A sexually explicit illustrated Book of Genesis, which features biblical characters having intercourse and "gratuitous" depictions of violence, has been condemned by religious groups.
The book by controversial artist, Robert Crumb, was released this month, and it carried the warning "adult supervision recommended for minors", with its publishers describing it as "scandalous satire".
Crumb, 66, who is most famous for his creation 'Fritz the Cat', a sexually graphic "underground" comic strip, has said he does not believe the Bible is the word of God.
"I take it all for myth from start to finish, with probably some faint relation to historical reality," the Sydney Morning Herald quoted him as saying.
"They're great stories. But for people to take texts as something sacred, handed down from God ... that's pretty backward," he said.
The Book of Genesis illustrated by Crumb has been criticised by religious groups such as the Christian Institute in Britain.

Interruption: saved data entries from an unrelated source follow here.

(** [def create_image_cli(CIVITAI_MODELS, CIVITAI_VERSIONS,
    requested_model, lora_list)] *)
Definition create_image_cli
    (CIVITAI_MODELS CIVITAI_VERSIONS requested_model : pyval)
    (lora_list : list pyval) : prog (outcome pyval) :=
  def (
    try_except Exception (
      raw_model <- call (GetModelDetails CIVITAI_MODELS CIVITAI_VERSIONS
                                         requested_model) ;;
      processed_model <- call (ProcessModelData raw_model) ;;
      (if truthy processed_model then ret tt
       else
         feedback_message [Lit "No model found with ID: "; Fmt requested_model]
                          "error" ;;
         return_ PNone) ;;
      versions <- lift (py_getitem processed_model (PStr "versions")) ;;
      let selected_model := if truthy versions then processed_model else raw_model in
      (* Select version if multiple versions exist *)
      versions <- lift (py_getitem selected_model (PStr "versions")) ;;
      count <- lift (py_len versions) ;;
      arn <-
        (if 1 <? count then
           versions <- lift (py_getitem selected_model (PStr "versions")) ;;
           items <- lift (py_iter versions) ;;
           version_choices <- lift (version_choices items) ;;
           selected_version <- select_ask "Select a version" version_choices ;;
           if truthy selected_version then
             lift (py_getitem selected_version (PStr "air"))
           else
             feedback_message [Lit "No version selected. Aborting."] "error" ;;
             return_ PNone
         else
           versions <- lift (py_getitem selected_model (PStr "versions")) ;;
           first <- lift (py_getitem versions (PInt 0)) ;;
           lift (py_getitem first (PStr "air"))) ;;
      (* Gather image generation parameters *)
      pos_prompt <- prompt_ask "Enter positive prompt:" None ;;
      (if truthy (answer_value pos_prompt) then ret tt
       else
         feedback_message [Lit "Positive prompt is required."] "error" ;;
         return_ PNone) ;;
      neg_prompt <- prompt_ask "Enter negative prompt (optional):" None ;;
      width_height <- prompt_ask "Enter width x height (e.g., 1024x1024):"
                                 (Some "1024x1024") ;;
      size <-
        try_except is_ValueError
          (parts <- lift (split_x width_height) ;;
           lift (unpack_two_ints parts))
          (fun _ =>
             feedback_message
               [Lit "Invalid width x height format. Please use format like '1024x1024'."]
               "error" ;;
             return_ PNone) ;;
      let '(width, height) := size in
      scheduler <- select_ask "Select scheduler:" scheduler_choices ;;
      steps <- prompt_ask "Enter number of steps:" None ;;
      steps <-
        try_except is_ValueError
          (lift (py_int steps))
          (fun _ =>
             feedback_message
               [Lit "Invalid number of steps. Please enter an integer."] "error" ;;
             return_ PNone) ;;
      cfg_scale <- prompt_ask "Enter CFG scale:" None ;;
      cfg_scale <-
        try_except is_ValueError
          (lift (py_float cfg_scale))
          (fun _ =>
             feedback_message [Lit "Invalid CFG scale. Please enter a number."]
                              "error" ;;
             return_ PNone) ;;
      (* Generate image *)
      response <- invoke (generate_image CIVITAI_MODELS CIVITAI_VERSIONS
                            arn (answer_value pos_prompt) (answer_value neg_prompt)
                            (PInt width) (PInt height) scheduler (PInt steps)
                            (PFloat cfg_scale) lora_list) ;;
      if truthy response then
        console_print "Image generation response:" "bold" ;;
        print_json response ;;
        (* Fetch and display job details *)
        has_job_id <- lift (py_contains response "jobId") ;;
        if has_job_id : bool then
          job_id <- lift (py_getitem response (PStr "jobId")) ;;
          job_details <- invoke (call_positional_3 fetch_job_details [job_id]) ;;
          if truthy job_details then
            console_print "Job details:" "bold" ;;
            print_json job_details
          else ret tt
        else
          feedback_message [Lit "No job ID found in the response."] "warning"
      else
        feedback_message [Lit "Image generation failed."] "error")
    (fun e =>
       feedback_message [Lit "An unexpected error occurred: "; FmtExn e] "error")).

"It is turning the Bible into titillation," Mike Judge, of the institute, a religious think tank, said.
"It seems wholly inappropriate for what is essentially God's rescue plan for mankind.
"If you are going to publish your own version of the Bible it must be done with a great deal of sensitivity. The Bible is a very important text to many people," he stated.
Other religious figures have on the other hand been more supportive.
"I didn't think it was satire," the Bishop of Croydon, the Right Reverend Nick Baines said.
"He set out to say, 'this is important, fundamental myth' and it seems to me he's done a good job," the reverend added.
A spokeswoman for the Bible Society said she had not seen the book but reviews had suggested Crumb had "really engaged" with The Book of Genesis.
"It may surprise people but the Bible does contain nudity, sex and violence, because it contains real stories about real people," she said.
A Church of England spokesman added: "I haven't seen the book but I think trying to sell something by emphasising the sexual nature of some of the scenes doesn't seem to be a good way to pass on the message of the Bible."